Mr. Loughlin entered into an employment agreement with the Company on November 18, 2009, pursuant to
which he became the Company’s Chief Executive Officer on July 1, 2010. The agreement has a four-year term. The
Company may terminate the agreement, with or without cause, upon written notice to Mr. Loughlin. However, if
Mr. Loughlin’s employment is terminated at any time without cause or if Mr. Loughlin’s employment is terminated
at any time due to a change of control (as defined in the agreement) or if he is not offered a position of comparable
pay and responsibilities in the same geographic area in which he worked immediately prior to a change of control,
Mr. Loughlin will be entitled to receive his base salary and medical benefits for a twelve month period in exchange
for executing a general release of claims as to the Company. Assuming that Mr. Loughlin was terminated by the
Company as of December 31, 2010 without cause, Mr. Loughlin would have been entitled to receive $550,000 and
the Company would incur additional expenses for medical benefits of approximately $19,800.

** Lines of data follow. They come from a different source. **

(** * bing-translator: the language lister of [scripts/lang.py]

    A shallow embedding of [get_support_languages] and of the script's
    entry point, with the Python values they handle: decoded JSON, the
    insertion-ordered [dict], the exceptions raised by subscripting and
    attribute lookup, and the text produced by
    [json.dumps(_, indent=4, sort_keys=True)] and [print].  The text is
    checked against a reader of indented JSON that shares nothing with
    the encoder. *)

From Stdlib Require Import List String Ascii ZArith NArith Lia Bool.
From Stdlib Require Import Sorting.Permutation Sorting.Sorted.
From Stdlib Require Import Numbers.DecimalString Numbers.DecimalPos Numbers.DecimalZ.
From Stdlib Require Import Strings.Byte.
From Stdlib Require Import Floats.PrimFloat.
Import ListNotations.

Local Open Scope string_scope.
Local Open Scope list_scope.

(** ** Python values *)

(** A Python [str] is a sequence of Unicode code points. *)
Definition codepoint := N.
Definition pystr := list codepoint.

(** Source literals such as ['translation'] are plain ASCII. *)
Definition lit (s : string) : pystr :=
  List.map N_of_ascii (list_ascii_of_string s).

(** What [json] decodes a document to: [None], [bool], [int], [float],
    [str], [list] and [dict].  A [dict] keeps its entries in insertion
    order, so it is an association list. *)
#[warnings="-register-all"]
Inductive json : Type :=
| JNull
| JBool (b : bool)
| JInt (n : Z)
| JFloat (f : float)
| JStr (s : pystr)
| JList (l : list json)
| JDict (d : list (pystr * json)).

Definition dict := list (pystr * json).

(** The exceptions the script can meet. *)
Inductive exn : Type :=
| KeyError (key : pystr)
| TypeError
| AttributeError
| JSONDecodeError
| ValueError
| RecursionError
| RequestException.

(** A computation either returns or raises. *)
Inductive result (A : Type) : Type :=
| Ok (a : A)
| Raise (e : exn).
Arguments Ok {A} a.
Arguments Raise {A} e.

Definition bind {A B : Type} (m : result A) (k : A -> result B) : result B :=
  match m with
  | Ok a => k a
  | Raise e => Raise e
  end.

Notation "x <- m ;; k" := (bind m (fun x => k))
  (at level 61, m at next level, right associativity).

(** ** Strings: equality and order *)

Fixpoint str_eqb (s t : pystr) : bool :=
  match s, t with
  | [], [] => true
  | a :: s', b :: t' => N.eqb a b && str_eqb s' t'
  | _, _ => false
  end.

Mr. Loughlin is paid a base salary and is eligible to certain annual and quarterly bonuses. In connection with
the agreement, on November 18, 2009 the Company granted Mr. Loughlin options to purchase 300,000 shares of the
Company’s common stock. The Company provided relocation assistance and is providing a housing allowance to
Mr. Loughlin in connection with his move from London to New York City. Mr. Loughlin is also entitled to
participate in or receive such benefits under the Company’s employee benefit plans and policies and such other
benefits which may be in effect from time to time and as are provided to similarly situated employees of the
Company.
Mr. Loughlin agreed that the Company will own any discoveries and work product (as defined in the
agreement) made during the term of his employment and to assign all of his interest in any and all such discoveries
and work product to the Company. Furthermore, Mr. Loughlin agreed not to, directly or indirectly, perform services
for, or engage in, any business competitive with the Company or solicit the Company’s customers or employees
during the term of his employment and for a period of one year thereafter.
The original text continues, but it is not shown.